A History of the Republic of Biafra: Law, Crime and the Nigerian Civil War

Book review

By Samuel Fury Childs Daly; reviewed by Trevor James, published 19th August 2021

A History of the Republic of Biafra: Law, Crime and the Nigerian Civil War, Samuel Fury Childs Daly, Cambridge University Press, 2020, 272p, £75-00. ISBN 978-1-108-84076-7.

More than fifty years ago, a south-eastern portion of Nigeria attempted to break away and declared itself the Republic of Biafra. It is usually depicted as a struggle between the Igbo people and the majority population of Nigeria. I one sense this is too simplistic but what was seen, in what some would argue was the first televised civil war, was a struggle between a determined central government and a disenchanted minority.

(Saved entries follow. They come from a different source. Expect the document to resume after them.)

Definition getProperty (o : Data) (name : string) : option Data :=
  match o with
  | DRow r =>
      if String.eqb name "columns" then DColumns <$> columns r
      else if String.eqb name "id" then Some (DString (id r))
      else None
  | DColumns m => DColumn <$> m !! name
  | DColumn c =>
      if String.eqb name "label" then DString <$> cell_label c
      else if String.eqb name "type" then Some (DString (cell_type c))
      else if String.eqb name "icon" then DString <$> cell_icon c
      else if String.eqb name "tooltip" then DString <$> cell_tooltip c
      else None
  | DString _ => None
  end.

(** [getNestedValue(record, path)], and the lookup antd does with
    [dataIndex]: follow the property names, [undefined] as soon as one is
    missing. *)
Definition getNestedValue (record : CDTTreeItem) (path : list string) : option Data :=
  foldl (fun o name => o ≫= fun o => getProperty o name) (Some (DRow record)) path.

Definition asString (d : option Data) : option string :=
  match d with
  | Some (DString s) => Some s
  | _ => None
  end.

Definition asColumn (d : option Data) : option CDTTreeTableColumn :=
  match d with
  | Some (DColumn c) => Some c
  | _ => None
  end.

Inductive Cell :=
| DefaultCell (shown : option Data)
| StringCellOf (c : StringCell)
| ActionCell (icons : list IconElement).

(** The cell of [record] in column [col]: antd reads the value at
    [dataIndex] and hands it to [render] when there is one.  [None] is a
    renderer that throws. *)
Definition renderCell (props : Props) (col : ColumnType) (record : CDTTreeItem)
  : option Cell :=
  let v := getNestedValue record (dataIndex col) in
  match render col with
  | None => Some (DefaultCell v)
  | Some (StringRenderer f) =>
      StringCellOf <$>
        renderStringColumn (asString v) record (asColumn (getNestedValue record ["columns"; f]))
  | Some ActionRenderer => Some (ActionCell (renderActionColumn props (asColumn v) record))
  end.

(** *** Clicks

    React hands a click to the handler of the element that was clicked and
    then to the handlers of its ancestors, innermost first, for as long as
    propagation has not been stopped.  The row component [BodyRow] spreads
    the props it is given, the [onClick] of [onRow] among them, on the
    [div] of the row; the cells, and the icons of an action cell in them,
    are inside that [div], and the component puts no handler in between. *)
Fixpoint bubble (path : list Handler) (event : MouseEvent) (d : Dispatch) : Dispatch :=
  match path with
  | [] => d
  | h :: outer =>
      let d' := h event d in
      if propagationStopped d' then d' else bubble outer event d'
  end.

(** A click on the row of [record], outside every icon. *)
Definition clickRow (props : Props) (record : CDTTreeItem) (event : MouseEvent) : Dispatch :=
  bubble [onRowClick props record] event start.

(** A click on the icon [i] of an action cell of the row of [record]. *)
Definition clickIcon (props : Props) (record : CDTTreeItem) (i : IconElement)
    (event : MouseEvent) : Dispatch :=
  bubble [onClick i; onRowClick props record] event start.

(** *** Sorting

    [Array.prototype.sort(comparefn)] sorts the array in place and returns
    that same array.  It is a stable sort; for a consistent comparator that
    fixes the result, which is the one computed here: each element goes in
    front of the first element that does not have to precede it.  (For
    other comparators the language leaves the order to the engine.) *)
Section Sort.
Context {A : Type}.

Fixpoint sortedInsert (comparefn : A -> A -> Z) (x : A) (sorted : list A) : list A :=
  match sorted with
  | [] => [x]
  | y :: rest =>
      if Z.leb (comparefn x y) 0 then x :: y :: rest
      else y :: sortedInsert comparefn x rest
  end.

Definition sortBy (comparefn : A -> A -> Z) (l : list A) : list A :=
  foldr (sortedInsert comparefn) [] l.

(** [a] may stand in front of [b]. *)
Definition precedes (f : A → A → Z) (a b : A) : Prop := f a b <= 0.

(** A comparator the way [Array.prototype.sort] wants it: a sign that
    orders the elements totally, up to elements that compare equal. *)
Record Consistent (f : A → A → Z) : Prop := {
  compare_refl : ∀ a, f a a = 0;
  compare_flip : ∀ a b, f a b < 0 ↔ 0 < f b a;
  compare_trans : ∀ a b c, f a b <= 0 → f b c <= 0 → f a c <= 0
}.

(** [out] is [l] sorted by [f], stably: the same elements, each in front
    of all later ones, and elements that compare equal in the order they
    had in [l]. *)
Definition StableSortOf (f : A → A → Z) (l out : list A) : Prop :=
  l ≡ₚ out
  ∧ StronglySorted (precedes f) out
  ∧ ∀ z, filter (λ y, f z y = 0) out = filter (λ y, f z y = 0) l.
End Sort.

(** Without a comparator the elements are compared as strings.  The rows
    are plain objects, which all convert to the same string. *)
Definition defaultCompare (a b : CDTTreeItem) : Z := 0.

Definition sort (comparefn : option (CDTTreeItem -> CDTTreeItem -> Z))
    (l : list CDTTreeItem) : list CDTTreeItem :=
  sortBy (default defaultCompare comparefn) l.

(** *** The component

    The store holds the row arrays, by reference: the array of the props
    and the array of the component state can be one and the same object. *)
Abbreviation Store := (gmap nat (list CDTTreeItem)).

Definition readArray (σ : Store) (l : nat) : list CDTTreeItem :=
  default [] (σ !! l).

(** [props.dataSource ?? []]: the array of the props, or a new empty one. *)
Definition dataSourceOrEmpty (props : Props) (σ : Store) : nat * Store :=
  match dataSource props with
  | Some l => (l, σ)
  | None => let l := fresh (dom σ) in (l, <[l := []]> σ)
  end.

(** [props.columnDefinitions ?? []] *)
Definition columnDefinitionsOrEmpty (props : Props) : list CDTTreeTableColumnDefinition :=
  default [] (items <$> columnDefinitions props).

(** The hooks of one mounted component: the two [useState] cells and the
    dependency lists the two [useEffect] last ran with. *)
Record Hooks := {
  st_dataSource : nat;
  st_columns : list ColumnType;
  sortDeps : option nat * option nat;
  columnDeps : option nat
}.

(** [[props.dataSource, props.pin?.pinnedRowKeys]] *)
Definition sortDepsOf (props : Props) : option nat * option nat :=
  (dataSource props, ref <$> (pin props ≫= pinnedRowKeys)).

(** [[props.columnDefinitions]] *)
Definition columnDepsOf (props : Props) : option nat :=
  ref <$> columnDefinitions props.

(** The body of the first effect:
    [setDataSource((props.dataSource ?? []).sort(props.dataSourceComparer))].
    Gives the array the state is set to and the store afterwards. *)
Definition sortEffect (props : Props) (σ : Store) : nat * Store :=
  let '(l, σ) := dataSourceOrEmpty props σ in
  (l, alter (sort (dataSourceComparer props)) l σ).

(** The state cells as [useState] initialises them; the first render shows
    these. *)
Definition initial (props : Props) (σ : Store) : Hooks * Store :=
  let '(l, σ) := dataSourceOrEmpty props σ in
  ({| st_dataSource := l;
      st_columns := createColumns (columnDefinitionsOrEmpty props);
      sortDeps := sortDepsOf props;
      columnDeps := columnDepsOf props |}, σ).

(** Mounting: after the first render is committed both effects run, each
    setting its state cell. *)
Definition mount (props : Props) (σ : Store) : Hooks * Store :=
  let '(h, σ) := initial props σ in
  let '(l, σ) := sortEffect props σ in
  ({| st_dataSource := l;
      st_columns := createColumns (columnDefinitionsOrEmpty props);
      sortDeps := sortDeps h;
      columnDeps := columnDeps h |}, σ).

(** Does the first effect run again for these props? *)
Definition sortEffectRuns (h : Hooks) (props : Props) : bool :=
  negb (bool_decide (sortDeps h = sortDepsOf props)).

(** New props arrive: each effect runs again when one of its dependencies
    is no longer the same object. *)
Definition update (props : Props) (h : Hooks) (σ : Store) : Hooks * Store :=
  let '(l, σ) :=
    if sortEffectRuns h props then sortEffect props σ else (st_dataSource h, σ) in
  ({| st_dataSource := l;
      st_columns :=
        if bool_decide (columnDeps h = columnDepsOf props) then st_columns h
        else createColumns (columnDefinitionsOrEmpty props);
      sortDeps := sortDepsOf props;
      columnDeps := columnDepsOf props |}, σ).

(** What the component returns. *)
Inductive View :=
| NoChildrenProvided
| TableView (columns : list ColumnType) (dataSource : list CDTTreeItem).

Definition view (h : Hooks) (σ : Store) : View :=
  let dataSource := readArray σ (st_dataSource h) in
  if (length dataSource =? 0)%nat then NoChildrenProvided
  else TableView (st_columns h) dataSource.

(** The rows the component holds for rendering. *)
Definition heldRows (h : Hooks) (σ : Store) : list CDTTreeItem :=
  readArray σ (st_dataSource h).

(** *** The expand toggle

    antd calls [expandIcon] with the state of the row and with its own
    [onExpand], which takes the row and the event. *)
Record RenderExpandIconProps := {
  icon_expanded : bool;
  icon_onExpand : CDTTreeItem -> Handler;
  icon_record : CDTTreeItem;
  icon_expandable : bool
}.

What Samuel Fury Childs Daly offers us in his remarkable analysis is more than his main title suggests. The secessionist phase for Biafra only lasted three years, 1967-70, but Daly places it in a much wider perspective. This wider view is well-reflected by his exploration of what has happened subsequently, after this spectacularly brutal and violent phase of Nigerian history. He examines what happened to the people of Biafra in the years that followed but he also reveals that, whatever the federal government believed that had been resolved, various forms of secessionist mindsets still exist amongst younger people, especially those born since the civil war ended. They mirror patterns to be observed elsewhere: there is no obvious pressure for further political secession but the cultural and social identity which lay behind the original crisis still can be discerned in that portion of Nigeria. This emerging feeling of regional identity, of course, stands alongside the federal government’s continuing struggle with Bok Haram militants in the north.

One feature of Daly’s research has especially intrigued me. His view is that the breakdown in law and order in Biafra was a factor in the emergence of the crime known as ‘419’. The label originates within the Nigerian criminal code where section 419 prohibits ‘obtaining money or goods through false pretences’.  The short-lived Biafran government used the same criminal code. One of the aspects of this form of crime was a trend, now exacerbated by the internet, of attempting to defraud people by begging letters and other tactics, a phenomenon with which most email users will now be familiar. This form of fraud was not necessarily Biafran in origin but it can be readily identified within the blend of criminality and crisis that prevailed in Biafra.

Another feature that again has struck me is that, because of the international focus on the struggle with extensive loyalty and sympathy being offered to the embattled minority, it was this conflict that is seen by some as the birthplace of international humanitarian aid providers, such as Medicin Sans Frontieres.

This is a powerful analysis, and how Nigeria has dealt with the Biafran challenge is highly relevant to us because Nigeria is the most populous state in Africa and has an accelerating economic status. How it addresses the former secessionist region is a sign of new secureness and confidence of the central government.